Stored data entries

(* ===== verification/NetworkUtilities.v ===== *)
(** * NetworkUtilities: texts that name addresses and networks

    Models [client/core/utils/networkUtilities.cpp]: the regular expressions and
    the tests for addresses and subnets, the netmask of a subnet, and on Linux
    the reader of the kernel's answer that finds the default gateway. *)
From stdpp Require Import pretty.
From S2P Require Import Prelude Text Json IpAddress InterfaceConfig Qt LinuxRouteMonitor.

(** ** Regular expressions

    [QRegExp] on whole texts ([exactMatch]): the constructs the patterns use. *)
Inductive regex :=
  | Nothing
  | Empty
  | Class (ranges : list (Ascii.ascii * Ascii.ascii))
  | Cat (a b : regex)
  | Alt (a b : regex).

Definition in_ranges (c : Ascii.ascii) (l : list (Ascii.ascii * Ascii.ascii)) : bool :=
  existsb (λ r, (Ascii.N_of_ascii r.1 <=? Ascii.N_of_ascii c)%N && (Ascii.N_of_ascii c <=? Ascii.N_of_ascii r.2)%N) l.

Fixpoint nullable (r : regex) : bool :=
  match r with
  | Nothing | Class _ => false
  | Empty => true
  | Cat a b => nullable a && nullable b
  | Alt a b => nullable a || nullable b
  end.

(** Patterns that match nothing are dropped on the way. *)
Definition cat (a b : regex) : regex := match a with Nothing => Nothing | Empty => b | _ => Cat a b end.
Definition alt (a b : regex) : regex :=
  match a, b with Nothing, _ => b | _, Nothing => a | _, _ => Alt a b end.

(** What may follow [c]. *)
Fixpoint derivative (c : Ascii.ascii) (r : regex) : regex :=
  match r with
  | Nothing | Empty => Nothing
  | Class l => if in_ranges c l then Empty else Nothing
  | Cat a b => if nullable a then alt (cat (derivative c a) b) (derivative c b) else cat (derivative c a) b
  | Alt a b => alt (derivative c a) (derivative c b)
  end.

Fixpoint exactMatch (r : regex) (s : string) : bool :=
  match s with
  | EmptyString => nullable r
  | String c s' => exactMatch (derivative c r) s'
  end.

---

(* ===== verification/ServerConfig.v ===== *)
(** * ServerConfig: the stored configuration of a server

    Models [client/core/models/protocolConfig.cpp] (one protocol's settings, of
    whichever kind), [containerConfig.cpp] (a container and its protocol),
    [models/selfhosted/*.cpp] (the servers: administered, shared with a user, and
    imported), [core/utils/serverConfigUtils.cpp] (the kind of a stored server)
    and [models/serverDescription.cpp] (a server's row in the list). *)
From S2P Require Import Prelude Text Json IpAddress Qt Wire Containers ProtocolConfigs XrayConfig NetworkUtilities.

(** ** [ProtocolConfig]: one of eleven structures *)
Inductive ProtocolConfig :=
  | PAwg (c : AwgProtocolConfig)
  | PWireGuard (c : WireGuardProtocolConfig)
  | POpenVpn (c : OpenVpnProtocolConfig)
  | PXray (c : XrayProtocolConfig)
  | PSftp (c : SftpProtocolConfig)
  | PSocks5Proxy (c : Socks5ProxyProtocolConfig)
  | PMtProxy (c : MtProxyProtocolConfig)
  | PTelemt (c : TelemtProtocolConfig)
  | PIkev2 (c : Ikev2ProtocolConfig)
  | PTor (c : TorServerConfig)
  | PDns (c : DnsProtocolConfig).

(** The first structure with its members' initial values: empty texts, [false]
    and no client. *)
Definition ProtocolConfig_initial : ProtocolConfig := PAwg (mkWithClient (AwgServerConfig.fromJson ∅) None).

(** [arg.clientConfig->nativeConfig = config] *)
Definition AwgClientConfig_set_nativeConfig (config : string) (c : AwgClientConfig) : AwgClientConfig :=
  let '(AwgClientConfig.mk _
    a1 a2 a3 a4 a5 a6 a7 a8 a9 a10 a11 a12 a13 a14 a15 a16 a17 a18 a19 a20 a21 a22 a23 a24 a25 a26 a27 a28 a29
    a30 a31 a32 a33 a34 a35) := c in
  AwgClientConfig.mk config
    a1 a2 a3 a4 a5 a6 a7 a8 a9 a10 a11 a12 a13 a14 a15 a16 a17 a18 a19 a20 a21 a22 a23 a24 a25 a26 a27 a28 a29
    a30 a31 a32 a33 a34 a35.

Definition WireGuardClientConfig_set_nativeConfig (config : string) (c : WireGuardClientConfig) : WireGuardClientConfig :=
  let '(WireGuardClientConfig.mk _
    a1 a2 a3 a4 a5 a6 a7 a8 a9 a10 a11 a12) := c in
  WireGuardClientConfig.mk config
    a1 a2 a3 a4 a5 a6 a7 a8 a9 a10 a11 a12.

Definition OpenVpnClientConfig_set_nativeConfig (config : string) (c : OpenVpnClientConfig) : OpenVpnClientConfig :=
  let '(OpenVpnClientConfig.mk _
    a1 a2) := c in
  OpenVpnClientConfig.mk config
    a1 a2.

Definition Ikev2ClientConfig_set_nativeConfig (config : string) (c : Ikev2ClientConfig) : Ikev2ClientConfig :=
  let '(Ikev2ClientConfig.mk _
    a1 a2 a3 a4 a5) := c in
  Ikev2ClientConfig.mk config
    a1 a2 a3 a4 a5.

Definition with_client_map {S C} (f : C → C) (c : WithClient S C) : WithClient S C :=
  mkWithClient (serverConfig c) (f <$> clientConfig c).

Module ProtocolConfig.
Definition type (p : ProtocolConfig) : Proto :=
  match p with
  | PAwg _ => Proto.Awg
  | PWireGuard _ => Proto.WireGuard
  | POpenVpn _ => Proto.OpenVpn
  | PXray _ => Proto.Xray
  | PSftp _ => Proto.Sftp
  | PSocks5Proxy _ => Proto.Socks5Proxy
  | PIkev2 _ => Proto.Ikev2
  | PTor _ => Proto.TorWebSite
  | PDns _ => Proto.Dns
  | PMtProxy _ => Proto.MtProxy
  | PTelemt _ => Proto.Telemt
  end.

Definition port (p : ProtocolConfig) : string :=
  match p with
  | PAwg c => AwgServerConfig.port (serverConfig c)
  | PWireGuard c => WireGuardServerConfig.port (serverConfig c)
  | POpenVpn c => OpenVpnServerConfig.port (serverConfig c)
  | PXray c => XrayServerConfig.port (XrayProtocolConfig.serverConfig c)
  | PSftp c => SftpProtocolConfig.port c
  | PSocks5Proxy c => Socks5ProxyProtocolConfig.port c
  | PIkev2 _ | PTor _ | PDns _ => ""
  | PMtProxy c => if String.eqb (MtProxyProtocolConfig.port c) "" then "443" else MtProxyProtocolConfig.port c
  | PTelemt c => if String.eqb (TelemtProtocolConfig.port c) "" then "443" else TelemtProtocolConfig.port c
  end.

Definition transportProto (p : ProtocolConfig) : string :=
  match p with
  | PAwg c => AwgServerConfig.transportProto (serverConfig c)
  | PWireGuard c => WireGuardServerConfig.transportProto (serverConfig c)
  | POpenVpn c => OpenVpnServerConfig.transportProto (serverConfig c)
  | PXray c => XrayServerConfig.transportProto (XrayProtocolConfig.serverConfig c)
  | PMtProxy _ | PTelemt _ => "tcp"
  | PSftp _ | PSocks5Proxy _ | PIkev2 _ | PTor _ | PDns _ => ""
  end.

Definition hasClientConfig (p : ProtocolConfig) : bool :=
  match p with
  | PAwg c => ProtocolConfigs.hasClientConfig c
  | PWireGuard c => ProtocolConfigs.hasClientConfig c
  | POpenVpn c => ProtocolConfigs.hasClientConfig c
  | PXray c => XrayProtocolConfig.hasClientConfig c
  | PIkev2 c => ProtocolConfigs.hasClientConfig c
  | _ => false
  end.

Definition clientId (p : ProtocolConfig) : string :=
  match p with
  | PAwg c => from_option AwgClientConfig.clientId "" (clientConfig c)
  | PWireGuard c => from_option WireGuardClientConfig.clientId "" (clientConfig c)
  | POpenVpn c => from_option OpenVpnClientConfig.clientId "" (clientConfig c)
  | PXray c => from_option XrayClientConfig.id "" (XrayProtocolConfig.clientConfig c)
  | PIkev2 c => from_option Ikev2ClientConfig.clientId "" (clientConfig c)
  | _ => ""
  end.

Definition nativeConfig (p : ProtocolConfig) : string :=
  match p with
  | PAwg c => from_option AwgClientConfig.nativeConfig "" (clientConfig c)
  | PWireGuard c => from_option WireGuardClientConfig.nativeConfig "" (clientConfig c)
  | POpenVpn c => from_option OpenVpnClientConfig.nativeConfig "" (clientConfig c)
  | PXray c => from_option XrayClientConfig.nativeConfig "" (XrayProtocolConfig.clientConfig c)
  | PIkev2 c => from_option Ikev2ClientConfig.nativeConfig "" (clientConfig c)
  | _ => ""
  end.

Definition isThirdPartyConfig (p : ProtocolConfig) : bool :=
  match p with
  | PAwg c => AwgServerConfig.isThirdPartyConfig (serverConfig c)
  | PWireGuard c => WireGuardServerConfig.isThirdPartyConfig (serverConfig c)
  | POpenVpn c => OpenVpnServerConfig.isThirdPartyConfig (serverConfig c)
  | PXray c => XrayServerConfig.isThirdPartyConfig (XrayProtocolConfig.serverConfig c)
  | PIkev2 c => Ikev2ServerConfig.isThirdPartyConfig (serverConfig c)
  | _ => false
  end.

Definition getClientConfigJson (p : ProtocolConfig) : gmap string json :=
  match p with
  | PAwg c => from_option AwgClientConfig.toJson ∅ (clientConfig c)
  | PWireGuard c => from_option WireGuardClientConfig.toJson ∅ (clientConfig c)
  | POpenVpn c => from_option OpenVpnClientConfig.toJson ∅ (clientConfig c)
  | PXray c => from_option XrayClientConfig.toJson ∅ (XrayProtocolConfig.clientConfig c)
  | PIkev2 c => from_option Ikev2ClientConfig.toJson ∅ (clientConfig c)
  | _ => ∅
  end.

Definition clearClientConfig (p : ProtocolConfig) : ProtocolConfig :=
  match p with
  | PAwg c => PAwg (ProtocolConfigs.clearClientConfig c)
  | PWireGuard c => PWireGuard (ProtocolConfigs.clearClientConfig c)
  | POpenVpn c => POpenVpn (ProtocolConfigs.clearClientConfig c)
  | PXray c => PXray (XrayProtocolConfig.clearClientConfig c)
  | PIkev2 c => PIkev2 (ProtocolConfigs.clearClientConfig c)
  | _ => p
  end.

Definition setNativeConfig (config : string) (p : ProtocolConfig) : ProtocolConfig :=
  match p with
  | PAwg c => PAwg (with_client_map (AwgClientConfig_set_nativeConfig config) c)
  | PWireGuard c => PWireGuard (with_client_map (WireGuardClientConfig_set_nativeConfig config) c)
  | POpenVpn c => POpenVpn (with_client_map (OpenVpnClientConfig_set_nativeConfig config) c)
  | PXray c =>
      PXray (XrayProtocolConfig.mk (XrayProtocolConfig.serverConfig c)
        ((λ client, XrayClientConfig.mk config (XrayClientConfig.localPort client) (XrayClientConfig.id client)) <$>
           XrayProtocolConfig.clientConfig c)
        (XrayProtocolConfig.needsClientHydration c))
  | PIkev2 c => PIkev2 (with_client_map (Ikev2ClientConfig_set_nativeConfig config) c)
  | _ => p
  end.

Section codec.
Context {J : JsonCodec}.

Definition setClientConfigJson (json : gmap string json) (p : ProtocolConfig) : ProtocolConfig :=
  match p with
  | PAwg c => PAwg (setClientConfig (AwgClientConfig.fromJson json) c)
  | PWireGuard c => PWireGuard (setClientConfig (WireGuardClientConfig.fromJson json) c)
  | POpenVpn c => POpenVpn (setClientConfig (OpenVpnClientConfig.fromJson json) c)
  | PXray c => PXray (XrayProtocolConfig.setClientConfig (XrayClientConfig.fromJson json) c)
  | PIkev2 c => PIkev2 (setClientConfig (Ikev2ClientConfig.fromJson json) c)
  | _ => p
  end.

---

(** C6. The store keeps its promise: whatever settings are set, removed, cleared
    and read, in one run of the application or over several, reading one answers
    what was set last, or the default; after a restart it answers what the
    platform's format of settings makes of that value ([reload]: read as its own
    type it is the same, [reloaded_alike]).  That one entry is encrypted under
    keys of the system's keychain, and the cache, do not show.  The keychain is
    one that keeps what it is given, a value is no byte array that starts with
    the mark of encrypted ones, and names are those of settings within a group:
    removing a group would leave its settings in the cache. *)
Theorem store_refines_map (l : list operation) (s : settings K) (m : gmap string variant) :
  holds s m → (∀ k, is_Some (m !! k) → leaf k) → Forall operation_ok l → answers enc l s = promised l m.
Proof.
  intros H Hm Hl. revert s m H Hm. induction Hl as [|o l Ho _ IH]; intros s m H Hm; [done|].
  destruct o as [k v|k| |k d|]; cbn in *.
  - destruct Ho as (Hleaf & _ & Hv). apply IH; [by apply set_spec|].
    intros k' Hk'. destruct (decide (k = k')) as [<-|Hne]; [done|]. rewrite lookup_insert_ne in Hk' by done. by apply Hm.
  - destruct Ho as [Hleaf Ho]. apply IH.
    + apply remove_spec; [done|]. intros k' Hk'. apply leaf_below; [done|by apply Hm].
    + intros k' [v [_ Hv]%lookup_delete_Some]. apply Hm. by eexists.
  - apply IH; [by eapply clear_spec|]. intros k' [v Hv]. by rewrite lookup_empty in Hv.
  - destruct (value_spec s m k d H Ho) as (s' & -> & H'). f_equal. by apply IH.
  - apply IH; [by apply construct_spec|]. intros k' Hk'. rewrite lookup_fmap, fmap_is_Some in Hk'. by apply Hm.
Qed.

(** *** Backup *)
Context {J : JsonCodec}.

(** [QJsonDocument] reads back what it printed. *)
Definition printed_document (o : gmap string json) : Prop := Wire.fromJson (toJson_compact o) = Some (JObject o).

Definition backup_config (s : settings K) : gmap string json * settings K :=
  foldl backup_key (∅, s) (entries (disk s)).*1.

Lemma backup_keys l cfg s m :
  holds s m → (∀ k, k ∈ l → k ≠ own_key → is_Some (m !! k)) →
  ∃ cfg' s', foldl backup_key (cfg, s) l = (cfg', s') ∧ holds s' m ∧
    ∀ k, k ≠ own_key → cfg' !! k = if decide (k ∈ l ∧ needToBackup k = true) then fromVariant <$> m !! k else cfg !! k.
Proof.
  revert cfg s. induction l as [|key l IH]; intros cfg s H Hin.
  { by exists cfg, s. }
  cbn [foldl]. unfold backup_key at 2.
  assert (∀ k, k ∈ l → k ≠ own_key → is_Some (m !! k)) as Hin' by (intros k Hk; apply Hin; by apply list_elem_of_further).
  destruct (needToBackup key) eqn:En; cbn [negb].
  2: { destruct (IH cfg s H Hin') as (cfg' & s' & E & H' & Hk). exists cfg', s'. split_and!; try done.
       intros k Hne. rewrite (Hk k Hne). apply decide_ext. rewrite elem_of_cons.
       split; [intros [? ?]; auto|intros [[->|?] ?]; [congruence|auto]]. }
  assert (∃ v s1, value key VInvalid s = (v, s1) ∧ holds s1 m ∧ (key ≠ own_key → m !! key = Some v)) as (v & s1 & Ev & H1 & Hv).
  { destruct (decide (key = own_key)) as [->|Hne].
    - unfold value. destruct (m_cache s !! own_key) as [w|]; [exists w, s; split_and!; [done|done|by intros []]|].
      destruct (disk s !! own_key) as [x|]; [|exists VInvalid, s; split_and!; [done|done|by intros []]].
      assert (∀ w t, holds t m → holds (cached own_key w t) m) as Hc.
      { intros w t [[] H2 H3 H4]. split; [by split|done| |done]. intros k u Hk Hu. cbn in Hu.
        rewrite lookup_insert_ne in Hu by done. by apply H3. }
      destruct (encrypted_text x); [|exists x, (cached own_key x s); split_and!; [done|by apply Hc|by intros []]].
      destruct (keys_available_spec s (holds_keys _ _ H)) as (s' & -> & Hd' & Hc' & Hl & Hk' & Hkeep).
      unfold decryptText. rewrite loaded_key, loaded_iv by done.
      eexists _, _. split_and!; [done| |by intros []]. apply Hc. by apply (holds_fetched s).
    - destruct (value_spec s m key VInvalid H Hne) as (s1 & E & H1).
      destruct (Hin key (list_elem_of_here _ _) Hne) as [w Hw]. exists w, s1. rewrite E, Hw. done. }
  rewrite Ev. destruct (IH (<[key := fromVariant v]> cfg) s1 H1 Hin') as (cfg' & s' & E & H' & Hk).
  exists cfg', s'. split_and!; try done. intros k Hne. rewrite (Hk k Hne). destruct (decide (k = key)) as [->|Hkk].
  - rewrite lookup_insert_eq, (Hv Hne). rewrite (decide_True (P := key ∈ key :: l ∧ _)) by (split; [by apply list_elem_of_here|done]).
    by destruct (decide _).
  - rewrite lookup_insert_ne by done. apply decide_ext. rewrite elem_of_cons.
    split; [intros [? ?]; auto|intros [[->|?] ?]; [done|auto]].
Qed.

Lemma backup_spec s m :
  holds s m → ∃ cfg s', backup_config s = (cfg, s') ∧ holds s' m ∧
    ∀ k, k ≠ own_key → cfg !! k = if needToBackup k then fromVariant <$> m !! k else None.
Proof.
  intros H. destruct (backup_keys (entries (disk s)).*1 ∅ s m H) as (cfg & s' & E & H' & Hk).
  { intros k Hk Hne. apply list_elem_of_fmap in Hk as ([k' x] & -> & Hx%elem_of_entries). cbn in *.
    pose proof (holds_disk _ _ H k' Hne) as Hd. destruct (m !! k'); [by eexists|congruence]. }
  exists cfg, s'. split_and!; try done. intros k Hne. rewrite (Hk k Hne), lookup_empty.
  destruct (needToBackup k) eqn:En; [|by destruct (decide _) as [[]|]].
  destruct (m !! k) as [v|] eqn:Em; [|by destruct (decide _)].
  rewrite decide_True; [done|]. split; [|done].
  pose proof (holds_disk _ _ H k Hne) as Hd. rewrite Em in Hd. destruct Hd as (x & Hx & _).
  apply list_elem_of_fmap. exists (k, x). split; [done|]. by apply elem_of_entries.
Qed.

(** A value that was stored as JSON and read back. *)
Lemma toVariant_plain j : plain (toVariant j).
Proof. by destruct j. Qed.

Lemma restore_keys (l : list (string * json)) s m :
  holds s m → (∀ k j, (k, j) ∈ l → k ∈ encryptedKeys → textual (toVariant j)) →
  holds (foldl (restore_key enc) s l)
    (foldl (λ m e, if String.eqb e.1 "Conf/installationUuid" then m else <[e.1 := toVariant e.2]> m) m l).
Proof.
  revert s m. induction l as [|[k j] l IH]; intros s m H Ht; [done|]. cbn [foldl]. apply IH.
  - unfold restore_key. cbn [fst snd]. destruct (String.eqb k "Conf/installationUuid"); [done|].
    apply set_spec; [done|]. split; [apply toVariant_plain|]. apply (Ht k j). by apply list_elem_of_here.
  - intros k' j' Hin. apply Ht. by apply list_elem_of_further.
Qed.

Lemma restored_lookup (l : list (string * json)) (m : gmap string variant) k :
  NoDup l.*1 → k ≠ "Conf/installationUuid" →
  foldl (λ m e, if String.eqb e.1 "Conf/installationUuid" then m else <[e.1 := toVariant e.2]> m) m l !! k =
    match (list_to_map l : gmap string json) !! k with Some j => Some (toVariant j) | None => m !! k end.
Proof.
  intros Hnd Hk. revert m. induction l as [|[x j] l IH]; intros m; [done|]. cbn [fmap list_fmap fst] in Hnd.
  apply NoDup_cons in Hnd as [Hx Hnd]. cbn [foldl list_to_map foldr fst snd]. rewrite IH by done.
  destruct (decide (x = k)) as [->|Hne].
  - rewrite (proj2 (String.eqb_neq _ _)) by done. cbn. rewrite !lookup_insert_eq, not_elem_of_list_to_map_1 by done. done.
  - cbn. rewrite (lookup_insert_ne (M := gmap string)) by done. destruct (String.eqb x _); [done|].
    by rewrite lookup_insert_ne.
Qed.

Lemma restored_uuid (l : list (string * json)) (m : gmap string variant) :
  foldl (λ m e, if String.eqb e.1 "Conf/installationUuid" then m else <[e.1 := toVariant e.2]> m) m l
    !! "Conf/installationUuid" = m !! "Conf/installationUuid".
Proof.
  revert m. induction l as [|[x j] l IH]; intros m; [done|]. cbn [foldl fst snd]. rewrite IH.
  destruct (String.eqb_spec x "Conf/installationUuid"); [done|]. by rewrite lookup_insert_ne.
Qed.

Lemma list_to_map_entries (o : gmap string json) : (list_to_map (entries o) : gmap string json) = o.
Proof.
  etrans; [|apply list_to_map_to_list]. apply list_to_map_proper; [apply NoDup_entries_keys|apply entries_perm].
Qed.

▶ What the exercise asks: Look above for the line containing "intros H. destruct". Output from there through the line containing "pose proof (holds_disk _ _ H k'", exactly and inclusively.

▶ Finished task:
  intros H. destruct (backup_keys (entries (disk s)).*1 ∅ s m H) as (cfg & s' & E & H' & Hk).
  { intros k Hk Hne. apply list_elem_of_fmap in Hk as ([k' x] & -> & Hx%elem_of_entries). cbn in *.
    pose proof (holds_disk _ _ H k' Hne) as Hd. destruct (m !! k'); [by eexists|congruence]. }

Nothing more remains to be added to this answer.